Oct 28 2004
Blacks are more likely to be lifetime nonsmokers than whites, but they're less likely to quit smoking once they've started, according to a new study of more than 240,000 Americans.
However, differences in rates of quitting were based on social and economic factors, not race, the study says.
"Disparities in smoking cessation among racially classified social groups are strongly influenced by socioeconomic status and do not appear as fixed attributes reflecting biological or genetic differences between African Americans and whites," says lead study author Gary King, Ph.D., of Pennsylvania State University.
The research, which examines data gathered between 1990 and 2000, appears in the November issue of the American Journal of Public Health.
During the 1990s, an average of 59 percent of African Americans had never smoked, compared to 49 percent of whites surveyed. On average, only 15 percent of Africans Americans had quit smoking, compared to 26 percent of whites, King says. About 26 percent of respondents in both racial groups were current smokers when surveyed.

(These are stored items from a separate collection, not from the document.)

(** [try: body  except <matching>: handler]; [matches e] tells whether
    the [except] clause catches [e]. *)
Definition try_except {A} (body : M A) (matches : exn -> bool)
    (handler : exn -> M A) : M A :=
  fun w =>
    match body w with
    | (Ok a, w') => (Ok a, w')
    | (Raise e, w') => if matches e then handler e w' else (Raise e, w')
    end.

Definition lift {A} (r : result A) : M A := fun w => (r, w).

(** Record a call in the log. *)
Definition emit (ev : event) : M unit :=
  fun w => (Ok tt, World (log w ++ [ev]) (draws w) (objects w)).

(** Record a call whose outcome the oracle decides from the log so far. *)
Definition call {A} (ev : event) (answer : list event -> result A) : M A :=
  fun w => (answer (log w), World (log w ++ [ev]) (draws w) (objects w)).

(** Record a call that returns nothing but may raise. *)
Definition call_ (ev : event) (fails : list event -> option exn) : M unit :=
  call ev (fun h => match fails h with Some e => Raise e | None => Ok tt end).

(** Ask the oracle something that leaves no trace. *)
Definition query {A} (answer : list event -> A) : M A :=
  fun w => (Ok (answer (log w)), w).

(** Take [n] raw random numbers. *)
Definition random_draws (E : env) (n : nat) : M (nat -> nat) :=
  fun w =>
    (Ok (fun i => random_raw E (draws w + i)%nat),
     World (log w) (draws w + n)%nat (objects w)).

(** Allocate an object identity. *)
Definition new_object : M nat :=
  fun w => (Ok (objects w), World (log w) (draws w) (S (objects w))).

Definition world0 : world := World [] 0%nat 0%nat.

End World.

Declare Scope py_scope.
Delimit Scope py_scope with py.
Notation "x <- m ;; k" := (World.bind m (fun x => k))
  (at level 100, m at next level, right associativity) : py_scope.
Notation "m ;; k" := (World.bind m (fun _ => k))
  (at level 100, right associativity) : py_scope.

Cultural influences like parental prohibition or social disapproval of smoking may have kept black teenagers and black women from starting to smoke, King says. He adds that preventive programs reflecting those cultural values played a greater role in reducing current smoking than cessation efforts did. In addition, the gap between blacks and whites in cessation rates began to narrow after 1994. A higher proportion of African American former smokers had quit in the 10 years before they were surveyed than white former smokers, and a higher proportion of women quit than men.
These new patterns may foreshadow greater equality in rates of quitting smoking between the two racial groups, King says.
"As a greater number of older African American smokers die, it is likely that the pool of future smokers will be smaller and younger," he speculates. "It is possible that these individuals will make more successful attempts to quit because of less severe physiological addiction, improved socioeconomic status, greater concern about the consequences of smoking and better access to cessation therapies."
Multidisciplinary and culturally appropriate public health efforts have targeted smoking prevention and cessation among African American adults for at least a decade. Those programs will need to be continued and intensified if the disparities in cessation are to be narrowed, King says.
The research was supported in part by the Minority International Research Training Program of the Fogarty International Center at the National Institutes of Health.